Thursday, October 26, 2006

Jerk-o-lantern

Simply file this under "Pathetic." The story comes courtesy of Pressconnects.com, the online paper from Binghamton, NY.
'Grinch' steals boy's HalloweenTheft of homegrown gourds riles father

By
John Hill
Press & Sun-Bulletin
ENDICOTT -- When the pumpkins in front of his Endicott house were stolen two years ago, Kyle Konecny thought about putting a sign in front of his house to let people know he was mad. When it happened again Sunday, the sign went up.
"I wanted the people who did it to know that I was ticked," Konecny said.
The sign -- which reads, "To whoever stole my kid's pumpkins! Thanks for ruining his Halloween you jerk! He grew them himself!" -- was placed in front of the Konecny house Monday.
"I might have worded (the sign) differently," mother Eileen said. "But maybe that's a guy thing." Eight pumpkins were stolen from the front of the house; several pumpkins on the back porch were untouched. Neighbors this week saw the remains of a few smashed pumpkins at the end of the street, Eileen Konecny said.
Because the family had more pumpkins than usual this year, 10-year-old Dylan had been moving them around in front, trying to find a good place for them all. When he got home from hockey on Sunday, his mother told him the pumpkins had been stolen again.
"I felt ... mad," Dylan said. "Thanks for ruining my Halloween."
Pumpkins hold a special place in the Konecny house. Every year, father and son grow their own at Dylan's grandmother's horse farm. Kyle Konecny's birthday is on Halloween, and the family loves pumpkin seeds. The Konecny family has thought about keeping their pumpkins inside next year until just before Halloween, but Kyle Konecny doesn't like the idea.
"That's what drives me crazy; I want to put them out front," the father said. "You want to trust people."

Now, hold your gourd just a minute here.

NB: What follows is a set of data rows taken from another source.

(** One signal leaves the rest fresh, and costs no position. *)
Lemma executed_fresh config initial signal l st st' trade :
  books initial 0 st -> binary_held (positions st) -> fresh_buys (positions st) (signal :: l) ->
  executed config signal st st' trade ->
  books initial 0 st' /\ binary_held (positions st') /\ fresh_buys (positions st') l.
Proof.
  intros Hb Hbin Hf Hex. pose proof (fresh_buys_tail _ _ _ Hf) as Hf'.
  destruct Hex as [|c snap q now Ht _|p q t r Hp _].
  - done.
  - destruct (fresh_buys_head _ _ _ Hf Ht) as (Hnew & Hbin' & Hnot).
    pose proof (book_buy_books initial 0 signal now q st Hb) as H.
    unfold at_key in H. rewrite Hnew in H. split; [destruct H; split; done || lra|].
    unfold book_buy. cbn [positions]. split.
    + intros k p. intros [[<- <-]|[? ?]]%lookup_insert_Some; [done|by eapply Hbin].
    + destruct Hf' as [Hnd Ha Hall]. split; [done| |done]. intros k Hk.
      fold (signal_key signal). rewrite lookup_insert_ne; [by apply Ha|]. by intros <-.
  - split; [by apply book_close_books|].
    destruct (book_close_keeps signal (signal_key signal) p q t r st) as (_ & -> & _). split.
    + intros k p' [_ ?]%lookup_delete_Some. by eapply Hbin.
    + destruct Hf' as [Hnd Ha Hall]. split; [done| |done]. intros k Hk.
      apply lookup_delete_None. right. by apply Ha.
Qed.

(** ** A run *)

(** Every position's market has a snapshot to close it at. *)
Definition priced (m : string) c : Prop := is_Some (latest_snapshot m c).
Definition covered c st : Prop := forall k p, positions st !! k = Some p -> priced (bp_market_id p) c.

Lemma push_snapshot_priced c snap m :
  m = ms_market_id snap \/ priced m c -> priced m (push_snapshot c snap).
Proof.
  unfold priced, latest_snapshot, push_snapshot. cbn [sc_market_data].
  destruct (decide (m = ms_market_id snap)) as [->|Hne].
  - intros _. rewrite lookup_insert_eq. cbn [mbind option_bind].
    set (l := default [] _). destruct (100 <? length (l ++ [snap]))%nat eqn:E.
    + apply Nat.ltb_lt in E. rewrite length_app in E. simpl in E.
      rewrite drop_app_le by lia. by rewrite last_snoc.
    + by rewrite last_snoc.
  - intros [?|?]; [done|]. by rewrite lookup_insert_ne.
Qed.
Lemma push_snapshots_priced group c m :
  m ∈ ms_market_id <$> group \/ priced m c -> priced m (foldl push_snapshot c group).
Proof.
  revert c. induction group as [|s l IH]; intros c Hm; simpl.
  - destruct Hm as [?%elem_of_nil|]; done.
  - apply IH. rewrite fmap_cons, elem_of_cons in Hm.
    destruct Hm as [[->|?]|?]; [right|by left|right]; apply push_snapshot_priced; auto.
Qed.
Lemma push_snapshots_positions group c :
  sc_positions (foldl push_snapshot c group) = sc_positions c.
Proof. revert c. induction group as [|s l IH]; intros c; [done|]. simpl. by rewrite IH. Qed.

You're seriously going to let a few smashed squash ruin your day? I understand you grew the pumpkins yourself; but aren't there a bunch of them left on your back porch? What's wrong with them? Are they incapable of lifting your Halloween spirits? You know, I don't think painting a big "You're a jerk" sign is going to help the matter any, either In fact, you may want to bring in those pumpkins off the back now, seeing as how they're probably next on the vandals' list. The greatest shame is teaching your son that "Life sucks" demeanor, holding him prisoner to some smashed veggie matter.

It just goes to show you that the pumpkin doesn't fall far from the tree. ...Er, I mean, vine.